* _Aim of the task_: Which lines of the entries hold the string "destruct"? Copy each one.

* _Data for processing_:
(** Continuing from a checkpoint that validates gives the same projection. *)
Lemma try_checkpoint_sound s es rid row cp q :
  core None s es → s.(runs) !! rid = Some row → cp.(cp_run_id) = rid →
  checkpoint_sound es cp row → projection_from_checkpoint_row cp rid row = Ok q →
  try_checkpoint rid row cp s = Ok (row_projection rid row).
Proof.
  intros Hc Hrow <- Hsound Hq. unfold try_checkpoint. rewrite Hq. cbn.
  rewrite (run_rows_decode _ _ _ _ _ _ Hc Hrow). cbn.
  destruct (Hsound q Hq) as (pre & post & Hpp & Hpre).
  destruct (co_runs _ _ _ Hc _ _ Hrow) as [Hred _]. cbn in Hred. rewrite Hpp in Hred |- *.
  rewrite (reduce_app _ _ _ _ Hpre) in Hred.
  rewrite list.filter_app, filter_none, filter_all; [done|..].
  - by eapply reduce_suffix_seqs.
  - eapply Forall_impl; [by eapply reduce_seqs|]. cbn. lia.
Qed.

(** Validation of a checkpoint raises only what the recovery loop catches. *)
Lemma checkpoint_errors_caught cp rid row e :
  projection_from_checkpoint_row cp rid row = Err e → caught e = true.
Proof.
  unfold projection_from_checkpoint_row, assert_result, mbind, result_bind, result_of_option.
  intros He. repeat case_match; by simplify_eq.
Qed.

(** Recovery always succeeds and always gives the projection of the row, whichever
    checkpoints are present, valid or not. *)
Lemma recover_loop_sound s es rid row rejected rows :
  core None s es → s.(runs) !! rid = Some row →
  Forall (λ kv : string * CheckpointRow,
    kv.2.(cp_run_id) = rid ∧ checkpoint_sound es kv.2 row) rows →
  ∃ r, recover_loop rid row rejected rows s = Ok r ∧ r.(rr_projection) = row_projection rid row.
Proof.
  intros Hc Hrow. revert rejected. induction rows as [|[cid cp] rows IH]; intros rejected Hall.
  - cbn. destruct (run_replay _ _ _ _ _ Hc Hrow) as [-> Hred]. cbn. rewrite Hred. cbn.
    by eexists.
  - apply Forall_cons in Hall as [[Hrid Hsound] Hall]. cbn in Hrid, Hsound |- *.
    destruct (projection_from_checkpoint_row cp rid row) as [q|e] eqn:Hq.
    + rewrite (try_checkpoint_sound _ _ _ _ _ _ Hc Hrow Hrid Hsound Hq). by eexists.
    + unfold try_checkpoint. rewrite Hq. cbn.
      rewrite (checkpoint_errors_caught _ _ _ _ Hq). by apply IH.
Qed.

Lemma insert_by_perm {A} (key : A → Z) x l : insert_by key x l ≡ₚ x :: l.
Proof.
  induction l as [|y l IH]; [done|]. cbn. case_decide; [done|]. rewrite IH. constructor.
Qed.

Lemma order_by_perm {A} (key : A → Z) l : order_by key l ≡ₚ l.
Proof.
  induction l as [|x l IH]; [done|]. cbn. rewrite insert_by_perm. by constructor.
Qed.

Lemma checkpoint_rows_spec rid s :
  Forall (λ kv : string * CheckpointRow,
    s.(checkpoints) !! kv.1 = Some kv.2 ∧ kv.2.(cp_run_id) = rid) (checkpoint_rows rid s).
Proof.
  unfold checkpoint_rows. rewrite order_by_perm. apply Forall_forall.
  intros [k v] [Hr Hk]%list_elem_of_filter. apply elem_of_map_to_list in Hk.
  by apply bool_decide_eq_true in Hr.
Qed.

Lemma recover_in_tx_sound s es rid row :
  core None s es → s.(runs) !! rid = Some row →
  ∃ r, recover_in_tx rid row s = Ok (r, s) ∧ r.(rr_projection) = row_projection rid row.
Proof.
  intros Hc Hrow.
  destruct (recover_loop_sound s es rid row [] (checkpoint_rows rid s)) as (r & Hr & Hp);
    [done|done| |].
  { eapply Forall_impl; [apply checkpoint_rows_spec|]. intros kv [Hkv <-]. split; [done|].
    destruct (co_checkpoints _ _ _ Hc _ _ Hkv) as (row' & Hrow' & ?). by simplify_eq. }
  exists r. split; [|done]. apply tx_bind_Ok. exists (Ok r), s.
  split; [by apply gets_Ok|by apply lift_result_Ok].
Qed.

* _Solution below_:
  destruct (Hsound q Hq) as (pre & post & Hpp & Hpre).
  destruct (co_runs _ _ _ Hc _ _ Hrow) as [Hred _]. cbn in Hred. rewrite Hpp in Hred |- *.
  - cbn. destruct (run_replay _ _ _ _ _ Hc Hrow) as [-> Hred]. cbn. rewrite Hred. cbn.
    destruct (projection_from_checkpoint_row cp rid row) as [q|e] eqn:Hq.
  destruct (recover_loop_sound s es rid row [] (checkpoint_rows rid s)) as (r & Hr & Hp);
    destruct (co_checkpoints _ _ _ Hc _ _ Hkv) as (row' & Hrow' & ?). by simplify_eq. }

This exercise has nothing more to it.